* About this task: Among these records, tally each line with the word "discriminate"; the answer is that number alone.

* Stored data entries:
.....

(** Big-endian composition is positional notation in base 256. *)
Lemma lor_shiftl_add (lo hi k : Z) :
  0 <= k -> 0 <= lo < 2 ^ k -> Z.lor lo (Z.shiftl hi k) = lo + hi * 2 ^ k.
Proof.
  intros Hk Hlo.
  rewrite Z.shiftl_mul_pow2 by lia.
  assert (Hdisj : Z.land lo (hi * 2 ^ k) = 0).
  { apply Z.bits_inj'. intros n Hn. rewrite Z.land_spec, Z.bits_0.
    destruct (Z.ltb_spec n k).
    - rewrite Z.mul_pow2_bits_low by lia. apply andb_false_r.
    - destruct (Z.eq_dec lo 0) as [->|Hne].
      + now rewrite Z.bits_0.
      + rewrite (Z.bits_above_log2 lo n); [reflexivity|lia|].
        apply Z.log2_lt_pow2; [lia|].
        apply Z.lt_le_trans with (2 ^ k); [lia|].
        apply Z.pow_le_mono_r; lia. }
  rewrite <- Z.lxor_lor by assumption.
  symmetry. now apply Z.add_nocarry_lxor.
Qed.


Lemma be16_split (v : Z) :
  0 <= v < 65536 ->
  be16 (byte_val (mk_byte (Z.shiftr v 8))) (byte_val (mk_byte v)) = v.
Proof.
  intros Hv. rewrite !byte_val_mk_byte. unfold be16, uint8.
  rewrite Z.shiftr_div_pow2 by lia.
  change (2 ^ 8) with 256.
  rewrite (Z.mod_small (v / 256)) by (split; [apply Z.div_pos|apply Z.div_lt_upper_bound]; lia).
  pose proof (Z.div_mod v 256). lia.
Qed.

(** ** The Internet checksum *)

Lemma list_pair_ind (P : list byte -> Prop) :
  P [] -> (forall x, P [x]) -> (forall x y l, P l -> P (x :: y :: l)) ->
  forall l, P l.
Proof.
  intros H0 H1 H2.
  assert (H : forall l, P l /\ forall x, P (x :: l)).
  { induction l as [|y l [IH1 IH2]]; split; auto. }
  intros l. apply H.
Qed.

Lemma wsum_nonneg (b : list byte) : 0 <= wsum b.
Proof.
  induction b as [|x|x y l IH] using list_pair_ind; simpl.
  - lia.
  - pose proof (byte_val_range x). lia.
  - pose proof (byte_val_range x). pose proof (byte_val_range y).
    unfold be16. lia.
Qed.

Lemma uint32_range (z : Z) : 0 <= uint32 z < 2 ^ 32.
Proof. unfold uint32. apply Z.mod_pos_bound. lia. Qed.

Lemma uint32_add_l (a c : Z) : uint32 (uint32 a + c) = uint32 (a + c).
Proof. unfold uint32. apply Zplus_mod_idemp_l. Qed.

(** The wrapping accumulator holds the word sum modulo [2^32]. *)
Lemma sum16_wsum (b : list byte) (ac : Z) :
  0 <= ac < 2 ^ 32 -> sum16 ac b = uint32 (ac + wsum b).
Proof.
  revert ac.
  induction b as [|x|x y l IH] using list_pair_ind; intros ac Hac.
  - simpl. unfold uint32. rewrite Z.add_0_r, Z.mod_small; lia.
  - simpl. rewrite Z.shiftl_mul_pow2 by lia. reflexivity.
  - cbn [sum16 wsum].
    rewrite IH by apply uint32_range.
    rewrite lor_shiftl_add by (pose proof (byte_val_range y); lia).
    rewrite uint32_add_l. unfold be16. f_equal. change (2 ^ 8) with 256. lia.
Qed.

(** What the carry-folding loop computes on a [uint32]: the representative
    of [s] modulo 65535 in [1..65535], and 0 only for 0. *)
Lemma fold16_char (s : Z) :
  0 <= s < 2 ^ 32 ->
  fold16 2 s = if s =? 0 then 0 else (s - 1) mod 65535 + 1.
Proof.
  intros Hs. cbn [fold16].
  assert (Hland : forall a, Z.land a 65535 = a mod 65536).
  { intros a. change 65535 with (Z.ones 16). now rewrite Z.land_ones by lia. }
  rewrite !Hland, !Z.shiftr_div_pow2 by lia.
  unfold uint32. change (2 ^ 16) with 65536. change (2 ^ 32) with 4294967296 in *.
  pose proof (Z.div_mod s 65536 ltac:(lia)) as Hdm.
  pose proof (Z.mod_pos_bound s 65536 ltac:(lia)) as Hm.
  set (h := s / 65536) in *. set (l := s mod 65536) in *.
  assert (Hh : 0 <= h < 65536) by lia.
  rewrite (Z.mod_small (h + l)) by lia.
  pose proof (Z.div_mod (h + l) 65536 ltac:(lia)) as Hdm1.
  pose proof (Z.mod_pos_bound (h + l) 65536 ltac:(lia)) as Hm1.
  set (h1 := (h + l) / 65536) in *. set (l1 := (h + l) mod 65536) in *.
  assert (Hh1 : 0 <= h1 <= 1) by lia.
  rewrite (Z.mod_small (h1 + l1)) by lia.
  destruct (Z.eqb_spec s 0) as [Hz|Hne].
  - destruct (Z.ltb_spec 0 h); [lia|]. lia.
  - destruct (Z.ltb_spec 0 h) as [H1|H1].
    + destruct (Z.ltb_spec 0 h1).
      * rewrite <- (Z.mod_unique_pos (s - 1) 65535 (h + 1) (h1 + l1 - 1)) by lia.
        lia.
      * rewrite <- (Z.mod_unique_pos (s - 1) 65535 h (h + l - 1)) by lia.
        lia.
    + rewrite Z.mod_small by lia. lia.
Qed.

(** Two rounds are enough: the loop condition is false on the result. *)
Lemma fold16_done (s : Z) :
  0 <= s < 2 ^ 32 -> Z.shiftr (fold16 2 s) 16 = 0 /\ 0 <= fold16 2 s < 65536.
Proof.
  intros Hs. rewrite fold16_char by assumption.
  rewrite Z.shiftr_div_pow2 by lia. change (2 ^ 16) with 65536.
  destruct (Z.eqb_spec s 0); [split; [reflexivity|lia]|].
  split; Z.div_mod_to_equations; lia.
Qed.

(** More fuel changes nothing. *)
Lemma fold16_fuel (n : nat) (s : Z) :
  0 <= s < 2 ^ 32 -> fold16 (2 + n) s = fold16 2 s.
Proof.
  intros Hs.
  assert (Hstop : forall m r, Z.shiftr r 16 = 0 -> fold16 m r = r).
  { intros [|m] r Hr; simpl; [reflexivity|]. now rewrite Hr. }
  pose proof (fold16_done s Hs) as [Hd _].
  cbn [fold16 Nat.add] in *.
  destruct (0 <? Z.shiftr s 16); [|reflexivity].
  set (s1 := uint32 _) in *.
  destruct (0 <? Z.shiftr s1 16); [|reflexivity].
  now apply Hstop.
Qed.

Lemma ipChecksum_wsum (b : list byte) :
  ipChecksum_value b = 65535 - fold16 2 (uint32 (wsum b)).
Proof.
  unfold ipChecksum_value.
  rewrite sum16_wsum by lia. rewrite Z.add_0_l.
  pose proof (fold16_done _ (uint32_range (wsum b))) as [_ Hr].
  unfold uint16, Z.lnot. set (r := fold16 2 _) in *.
  unfold uint32 at 1. Z.div_mod_to_equations; lia.
Qed.

Lemma ipChecksum_value_range (b : list byte) : 0 <= ipChecksum_value b < 65536.
Proof.
  rewrite ipChecksum_wsum.
  pose proof (fold16_done _ (uint32_range (wsum b))) as [_ Hr]. lia.
Qed.

Lemma setw_cons2 (i : nat) (v : Z) (x y : byte) (l : list byte) :
  setw (S i) v (x :: y :: l) = x :: y :: setw i v l.
Proof.
  unfold setw. replace (2 * S i)%nat with (S (S (2 * i))) by lia. reflexivity.
Qed.

Lemma setw_length (i : nat) (v : Z) (b : list byte) :
  length (setw i v b) = length b.
Proof. unfold setw. now rewrite !length_insert. Qed.

Lemma setw_setw (i : nat) (v w : Z) (b : list byte) :
  setw i v (setw i w b) = setw i v b.
Proof.
  unfold setw.
  rewrite (list_insert_insert_ne _ (2 * i) (S (2 * i))) by lia.
  now rewrite !list_insert_insert_eq.
Qed.

(** Writing [v] into a word adds [v] to the sum taken with the word zeroed. *)
Lemma wsum_setw (i : nat) (v : Z) (b : list byte) :
  (2 * i + 2 <= length b)%nat -> 0 <= v < 65536 ->
  wsum (setw i v b) = wsum (setw i 0 b) + v.
Proof.
  revert b. induction i as [|i IH]; intros b Hlen Hv.
  - destruct b as [|x [|y l]]; simpl in Hlen; try lia.
    unfold setw. simpl.
    rewrite be16_split by assumption.
    rewrite (be16_split 0) by lia. lia.
  - destruct b as [|x [|y l]]; simpl in Hlen; try lia.
    rewrite !setw_cons2. cbn [wsum].
    rewrite IH by (assumption || lia). lia.
Qed.

(** The core of self-verification, on word sums: once the checksum is
    stored in a word that was zero while it was computed, the buffer sums
    to a multiple of 65535 that is not zero, and the checksum is 0. *)
Lemma ipChecksum_setw (i : nat) (b : list byte) :
  (2 * i + 2 <= length b)%nat ->
  ipChecksum_value (setw i (ipChecksum_value (setw i 0 b)) b) = 0.
Proof.
  intros Hlen.
  rewrite (ipChecksum_wsum (setw i _ b)).
  rewrite wsum_setw by (assumption || apply ipChecksum_value_range).
  set (W := wsum (setw i 0 b)).
  rewrite (ipChecksum_wsum (setw i 0 b)). fold W.
  rewrite <- uint32_add_l.
  pose proof (uint32_range W) as Hs. set (s := uint32 W) in *.
  rewrite (fold16_char s) by assumption.
  change (2 ^ 32) with 4294967296 in Hs.
  assert (Hsum : 0 <= s + (65535 - (if s =? 0 then 0 else (s - 1) mod 65535 + 1))
                 < 4294967296 /\
                 (s + (65535 - (if s =? 0 then 0 else (s - 1) mod 65535 + 1)) - 1) mod 65535
                 = 65534 /\
                 s + (65535 - (if s =? 0 then 0 else (s - 1) mod 65535 + 1)) <> 0).
  { destruct (Z.eqb_spec s 0) as [->|Hne]; [repeat split; try lia; reflexivity|].
    pose proof (Z.div_mod (s - 1) 65535 ltac:(lia)) as Hdm.
    pose proof (Z.mod_pos_bound (s - 1) 65535 ltac:(lia)) as Hm.
    set (q := (s - 1) / 65535) in *. set (t := (s - 1) mod 65535) in *.
    assert (Hq : 0 <= q <= 65536) by lia.
    repeat split; try lia.
    symmetry. apply (Z.mod_unique_pos _ 65535 q 65534); lia. }
  destruct Hsum as (Hr & Hmod & Hnz).
  set (s' := s + _) in *.
  unfold uint32 at 1. rewrite (Z.mod_small s') by (change (2 ^ 32) with 4294967296; lia).
  rewrite (fold16_char s') by (change (2 ^ 32) with 4294967296; lia).
  destruct (Z.eqb_spec s' 0); [contradiction|].
  rewrite Hmod. reflexivity.
Qed.

(** ** Slices *)

Lemma len_nonneg (s : list byte) : 0 <= len s.
Proof. unfold len. lia. Qed.

Lemma len_app (s t : list byte) : len (s ++ t) = len s + len t.
Proof. unfold len. rewrite length_app. lia. Qed.

Lemma len_cons (x : byte) (s : list byte) : len (x :: s) = 1 + len s.
Proof. unfold len. simpl length. lia. Qed.

Lemma len_nil : len [] = 0.
Proof. reflexivity. Qed.

Lemma index_ok (s : list byte) (i : Z) :
  0 <= i < len s -> exists x, s !! Z.to_nat i = Some x /\ index s i = Ok (byte_val x).
Proof.
  intros Hi. unfold index.
  destruct (Z.ltb_spec i 0); [lia|].
  destruct (s !! Z.to_nat i) as [x|] eqn:E.
  - eauto.
  - apply lookup_ge_None in E. unfold len in Hi. lia.
Qed.

Lemma index_range (s : list byte) (i v : Z) :
  index s i = Ok v -> 0 <= i < len s /\ 0 <= v < 256.
Proof.
  unfold index. destruct (Z.ltb_spec i 0); [discriminate|].
  destruct (s !! Z.to_nat i) as [x|] eqn:E; [|discriminate].
  intros [= <-]. apply lookup_lt_Some in E.
  pose proof (byte_val_range x). unfold len. lia.
Qed.

Lemma index_panic (s : list byte) (i : Z) :
  ~ (0 <= i < len s) -> index s i = Panic.
Proof.
  intros Hi. unfold index. destruct (Z.ltb_spec i 0); [reflexivity|].
  destruct (s !! Z.to_nat i) as [x|] eqn:E; [|reflexivity].
  apply lookup_lt_Some in E. unfold len in Hi. lia.
Qed.

Lemma index_app_l (s t : list byte) (i : Z) :
  0 <= i < len s -> index (s ++ t) i = index s i.
Proof.
  intros Hi. unfold index. destruct (Z.ltb_spec i 0); [lia|].
  rewrite lookup_app_l by (unfold len in Hi; lia). reflexivity.
Qed.

Lemma slice_ok (s : list byte) (lo hi : Z) :
  0 <= lo <= hi -> hi <= len s ->
  slice s lo hi = Ok (take (Z.to_nat (hi - lo)) (drop (Z.to_nat lo) s)).
Proof.
  intros H1 H2. unfold slice.
  destruct (Z.leb_spec 0 lo); [|lia].
  destruct (Z.leb_spec lo hi); [|lia].
  destruct (Z.leb_spec hi (len s)); [|lia]. reflexivity.
Qed.

Lemma slice_panic (s : list byte) (lo hi : Z) :
  ~ (0 <= lo <= hi /\ hi <= len s) -> slice s lo hi = Panic.
Proof.
  intros H. unfold slice.
  destruct (Z.leb_spec 0 lo); [|reflexivity].
  destruct (Z.leb_spec lo hi); [|reflexivity].
  destruct (Z.leb_spec hi (len s)); [lia|reflexivity].
Qed.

.....

* Answer area: 2